Assumptions About Life and Death

Assumptions:  things that are accepted as true or as certain to happen, without proof

There are many things we live with as givens, as assumptions that we don’t even know we believe.  Even when we do our best to live with great awareness and consciousness, they still creep in, so universally accepted in our world, that we don’t see the possibility that they could not be true.

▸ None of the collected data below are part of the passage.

(** * School-Darts: the match state engine (src/models.ts, src/state.ts)

    A shallow embedding of the darts scorekeeper's state engine and the
    properties of its operations.

    Modelling conventions.
    - JavaScript numbers that the callers supply (points, leg counts, ids)
      are integer-valued doubles, modelled by the integer in [Z].  Scores
      are subtracted as the source subtracts them, in double arithmetic
      ([js_sub]): the exact difference rounded to 53 significant bits, ties
      to even, with overflow to an infinity, which is written as plus or
      minus [INF].  The counters that only step by one from 1 or 0 (turn
      ids, leg numbers, legs won, the player index) are exact.
    - The engine itself can manufacture one non-number from such inputs,
      NaN ([undefined - points] and [0 % 0] in [removeLastTurn]); the two
      fields that can receive it, [runningScore] and [currentPlayerIndex],
      have type [num].
    - Strings are sequences of UTF-16 code units.
    - The module variable [nextTurnId] is the state of a small state and
      error monad [M]; the only error is the TypeError of reading a property
      of [undefined].
    - Objects mutated in place ([SetState], [LegState], [Player], [Turn])
      are passed in and returned; the entries of [players] and of [turns]
      are distinct objects, as [startNewSet] and [addTurn] create them. *)

From Stdlib Require Import ZArith List Bool Lia String Ascii.
From stdpp Require Import base gmap list.

Local Open Scope Z_scope.

(** * The model *)

(** ** JavaScript values *)

(** A number: an integer-valued double ([Int INF] and [Int (- INF)] are the
    infinities), or NaN. *)
Inductive num : Type :=
| Int (z : Z)
| NaN.

(** Plus infinity: 2^1024, just above every finite double. *)
Definition INF : Z := 2 ^ 1024.

(** Rounding of an integer to the nearest number with 53 significant bits,
    ties to the even mantissa, the exponent unbounded. *)
Definition fl53 (x : Z) : Z :=
  let m := Z.abs x in
  let e := Z.log2 m in
  if e <? 53 then x
  else
    let shift := e - 52 in
    let q := m / 2 ^ shift in
    let r := m mod 2 ^ shift in
    let half := 2 ^ (shift - 1) in
    let q' := if (half <? r) || ((r =? half) && Z.odd q) then q + 1 else q in
    Z.sgn x * (q' * 2 ^ shift).

(** The double nearest to an integer: a rounded value as large as 2^1024
    is an infinity. *)
Definition to_double (x : Z) : Z :=
  let y := fl53 x in
  if INF <=? Z.abs y then Z.sgn x * INF else y.

(** [a - b] on doubles, for a finite [b]: an infinity minus a finite number
    is that infinity, any other difference is rounded. *)
Definition js_sub (a b : Z) : Z :=
  if (INF <=? Z.abs a) && (Z.abs b <? INF) then a else to_double (a - b).
Arguments js_sub : simpl never.

(** [a - b] where [a] may be [undefined] (written [None]) or NaN. *)
Definition num_sub (a : option num) (b : Z) : num :=
  match a with
  | Some (Int x) => Int (js_sub x b)
  | _ => NaN
  end.

(** [a % b]: the remainder has the sign of the dividend; [a % 0] is NaN. *)
Definition num_rem (a b : Z) : num :=
  if b =? 0 then NaN else Int (Z.rem a b).

(** [arr[i]]: [undefined] (written [None]) outside the array. *)
Definition js_index {A : Type} (arr : list A) (i : num) : option A :=
  match i with
  | Int z => if z <? 0 then None else arr !! Z.to_nat z
  | NaN => None
  end.

(** [arr.findIndex(f)]: the first index whose element satisfies [f], or -1. *)
Fixpoint findIndex {A : Type} (f : A -> bool) (arr : list A) : Z :=
  match arr with
  | [] => -1
  | x :: rest =>
      if f x then 0
      else let r := findIndex f rest in if r <? 0 then -1 else r + 1
  end.

(** Strings as lists of UTF-16 code units. *)
Definition jsstring : Type := list N.

Definition lit (s : string) : jsstring :=
  List.map N_of_ascii (list_ascii_of_string s).

(** ECMAScript WhiteSpace and LineTerminator code points, the ones that
    [String.prototype.trim] strips. *)
Definition isWhiteSpace (c : N) : bool :=
  existsb (N.eqb c)
    [9; 10; 11; 12; 13; 32; 160; 5760;
     8192; 8193; 8194; 8195; 8196; 8197; 8198; 8199; 8200; 8201; 8202;
     8232; 8233; 8239; 8287; 12288; 65279]%N.

Fixpoint trimStart (s : jsstring) : jsstring :=
  match s with
  | [] => []
  | c :: rest => if isWhiteSpace c then trimStart rest else s
  end.

Definition trimEnd (s : jsstring) : jsstring :=
  reverse (trimStart (reverse s)).

Definition trim (s : jsstring) : jsstring := trimEnd (trimStart s).

(** [s || fallback] on strings: the empty string is falsy. *)
Definition or_else (s fallback : jsstring) : jsstring :=
  match s with
  | [] => fallback
  | _ => s
  end.

(** ** Data model (models.ts) *)

Inductive GameType : Type := G301 | G501.

Definition score_of (g : GameType) : Z :=
  match g with
  | G301 => 301
  | G501 => 501
  end.

Record Player : Type := mkPlayer {
  p_id : Z;
  p_name : jsstring;
  p_legsWon : Z
}.

Record Turn : Type := mkTurn {
  t_id : Z;
  t_playerId : Z;
  t_points : Z;
  t_runningScore : num
}.

Record LegState : Type := mkLeg {
  legNumber : Z;
  startingScore : GameType;
  turns : list Turn;
  leg_isFinished : bool;
  currentPlayerIndex : num
}.

Record SetState : Type := mkSet {
  players : list Player;
  gameType : GameType;
  maxLegs : Z;
  currentLeg : option LegState;
  set_isFinished : bool;
  winnerPlayerId : option Z
}.

(** Field updates. *)
Definition with_legsWon (p : Player) (n : Z) : Player :=
  mkPlayer (p_id p) (p_name p) n.

Definition with_runningScore (t : Turn) (r : num) : Turn :=
  mkTurn (t_id t) (t_playerId t) (t_points t) r.

Definition with_turns (leg : LegState) (ts : list Turn) : LegState :=
  mkLeg (legNumber leg) (startingScore leg) ts (leg_isFinished leg)
        (currentPlayerIndex leg).

Definition with_leg_isFinished (leg : LegState) (b : bool) : LegState :=
  mkLeg (legNumber leg) (startingScore leg) (turns leg) b
        (currentPlayerIndex leg).

Definition with_currentPlayerIndex (leg : LegState) (i : num) : LegState :=
  mkLeg (legNumber leg) (startingScore leg) (turns leg) (leg_isFinished leg) i.

Definition with_players (s : SetState) (ps : list Player) : SetState :=
  mkSet ps (gameType s) (maxLegs s) (currentLeg s) (set_isFinished s)
        (winnerPlayerId s).

Definition with_currentLeg (s : SetState) (l : option LegState) : SetState :=
  mkSet (players s) (gameType s) (maxLegs s) l (set_isFinished s)
        (winnerPlayerId s).

Definition with_winner (s : SetState) (pid : Z) : SetState :=
  mkSet (players s) (gameType s) (maxLegs s) (currentLeg s) true (Some pid).

(** ** The monad of the module variable [nextTurnId] *)

Inductive error : Type := TypeError.

Inductive outcome (A : Type) : Type :=
| Returns (a : A)
| Throws (e : error).
Arguments Returns {A} a.
Arguments Throws {A} e.

Definition M (A : Type) : Type := Z -> outcome (A * Z).

Definition ret {A : Type} (a : A) : M A := fun n => Returns (a, n).

Definition bind {A B : Type} (c : M A) (k : A -> M B) : M B :=
  fun n =>
    match c n with
    | Returns (a, n') => k a n'
    | Throws e => Throws e
    end.

Definition throw {A : Type} (e : error) : M A := fun _ => Throws e.

(** [nextTurnId = v] *)
Definition set_nextTurnId (v : Z) : M unit := fun _ => Returns (tt, v).

(** [nextTurnId++] *)
Definition post_incr_nextTurnId : M Z := fun n => Returns (n, n + 1).

Notation "x <~ c ;; k" := (bind c (fun x => k))
  (at level 100, c at next level, right associativity).
Notation "c ;;; k" := (bind c (fun _ => k))
  (at level 100, right associativity).

(** ** Operations (state.ts) *)

Definition createEmptySet : SetState :=
  mkSet [] G501 5 None false None.

Definition createNewLeg (setState : SetState) (legNumber : Z) : M LegState :=
  let leg := mkLeg legNumber (gameType setState) [] false (Int 0) in
  set_nextTurnId 1 ;;;
  ret leg.

Definition startNewSet (player1Name player2Name : jsstring)
    (gameType : GameType) (maxLegs : Z) : M SetState :=
  let players :=
    [ mkPlayer 1 (or_else (trim player1Name) (lit "Player 1")) 0;
      mkPlayer 2 (or_else (trim player2Name) (lit "Player 2")) 0 ] in
  let setState := mkSet players gameType maxLegs None false None in
  leg <~ createNewLeg setState 1 ;;
  ret (with_currentLeg setState (Some leg)).

(** The loop of [getRemainingScoreForPlayer], from a running remainder. *)
Fixpoint remaining_loop (playerId : Z) (ts : list Turn) (remaining : Z) : Z :=
  match ts with
  | [] => remaining
  | t :: rest =>
      remaining_loop playerId rest
        (if t_playerId t =? playerId then js_sub remaining (t_points t)
         else remaining)
  end.

Definition getRemainingScoreForPlayer (leg : LegState) (playerId : Z) : Z :=
  remaining_loop playerId (turns leg) (score_of (startingScore leg)).

(** The loop of [updateSetWinner]: the first qualifying player ends it. *)
Fixpoint winner_loop (neededLegs : Z) (ps : list Player) : option Z :=
  match ps with
  | [] => None
  | player :: rest =>
      if neededLegs <=? p_legsWon player then Some (p_id player)
      else winner_loop neededLegs rest
  end.

Definition updateSetWinner (setState : SetState) : SetState :=
  let neededLegs := maxLegs setState / 2 + 1 in
  match winner_loop neededLegs (players setState) with
  | Some pid => with_winner setState pid
  | None => setState
  end.

Record AddTurnResult : Type := mkResult {
  legFinished : bool;
  winner : option Player
}.

Definition notFinished : AddTurnResult := mkResult false None.

Definition addTurn (setState : SetState) (points : Z)
    : M (AddTurnResult * SetState) :=
  match currentLeg setState with
  | None => ret (notFinished, setState)
  | Some leg =>
      if set_isFinished setState || leg_isFinished leg
      then ret (notFinished, setState)
      else
        let players := players setState in
        match currentPlayerIndex leg with
        | NaN => throw TypeError
        | Int index =>
        match js_index players (Int index) with
        | None => throw TypeError
        | Some currentPlayer =>
            let remainingBefore :=
              getRemainingScoreForPlayer leg (p_id currentPlayer) in
            let remainingAfter := js_sub remainingBefore points in
            if remainingAfter <? 0 then ret (notFinished, setState)
            else
              id <~ post_incr_nextTurnId ;;
              let turn :=
                mkTurn id (p_id currentPlayer) points (Int remainingAfter) in
              let leg := with_turns leg (turns leg ++ [turn]) in
              if remainingAfter =? 0 then
                let leg := with_leg_isFinished leg true in
                let winner :=
                  with_legsWon currentPlayer (p_legsWon currentPlayer + 1) in
                let players := <[Z.to_nat index := winner]> players in
                let setState :=
                  with_currentLeg (with_players setState players) (Some leg) in
                ret (mkResult true (Some winner), updateSetWinner setState)
              else
                let next := num_rem (index + 1) (Z.of_nat (length players)) in
                let leg := with_currentPlayerIndex leg next in
                ret (notFinished, with_currentLeg setState (Some leg))
        end
        end
  end.

(** The replay loop of [removeLastTurn] over the table [remainingScores]. *)
Fixpoint replay (remainingScores : gmap Z num) (ts : list Turn) : list Turn :=
  match ts with
  | [] => []
  | t :: rest =>
      let currentRemaining := remainingScores !! t_playerId t in
      let updated := num_sub currentRemaining (t_points t) in
      with_runningScore t updated
        :: replay (<[t_playerId t := updated]> remainingScores) rest
  end.

(** The table after the loop that enters every player's starting score. *)
Definition initial_scores (ps : list Player) (startingScore : Z) : gmap Z num :=
  fold_left (fun m p => <[p_id p := Int startingScore]> m) ps ∅.

Definition removeLastTurn (setState : SetState) : M SetState :=
  match currentLeg setState with
  | None => ret setState
  | Some leg =>
      if (Z.of_nat (length (turns leg)) =? 0) || leg_isFinished leg
      then ret setState
      else
        let popped := removelast (turns leg) in
        set_nextTurnId 1 ;;;
        let players := players setState in
        let startingScore := score_of (startingScore leg) in
        let remainingScores := initial_scores players startingScore in
        let replayed := replay remainingScores popped in
        let index :=
          match last replayed with
          | None => Int 0
          | Some lastTurn =>
              let lastPlayerIndex :=
                findIndex (fun p => p_id p =? t_playerId lastTurn) players in
              num_rem (lastPlayerIndex + 1) (Z.of_nat (length players))
          end in
        let leg := with_currentPlayerIndex (with_turns leg replayed) index in
        ret (with_currentLeg setState (Some leg))
  end.

Definition canStartNextLeg (setState : SetState) : bool :=
  match currentLeg setState with
  | None => false
  | Some leg =>
      if negb (leg_isFinished leg) || set_isFinished setState then false
      else true
  end.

Elizabeth Blue, assumptions, grand canyon,
Elizabeth Blue – at the Grand Canyon, January, 2012

As I was sitting with my older daughter Elizabeth last year while she was moving towards her death, I had time to reflect on many assumptions I’d made about her and her life: That she’d live a long and fulfilling life. That wherever we both lived, we’d continue to talk, communicate, and see each other. That no matter our differences and hurt feelings, we’d continue to dive deep into our inner worlds and find places in common and communicate about what we wished for, apologize for any ways we’d hurt each other, and let each other know how much we loved and appreciated each other.

In some ways the assumption about her, or any of us living a long life was foolish, having grown up close to my grandparents, who’d watched both their sons die young, my uncle and my father at ages 21 and 30; I had watched several friends die of cancer who had young children they’d planned on raising; I’d worked with people dying of cancer, including children and young adults, years before Elizabeth had been diagnosed with cancer…so I knew this was a possibility in life.  However, I believed as so many do: not to me, not to my family, not possible, please.

August 19, 2012 from Lucia Maya’s journal – Assumptions

The things i didn’t even realize i was counting on. Assuming without knowing: that Elizabeth would grow up and outlive me. That she’d have a career, whether as an English professor, as she talked about, or a body piercer, another idea that seemed more a youthful way to make some extra money, I didn’t know. Perhaps owning a vintage clothing store, or as a successful writer…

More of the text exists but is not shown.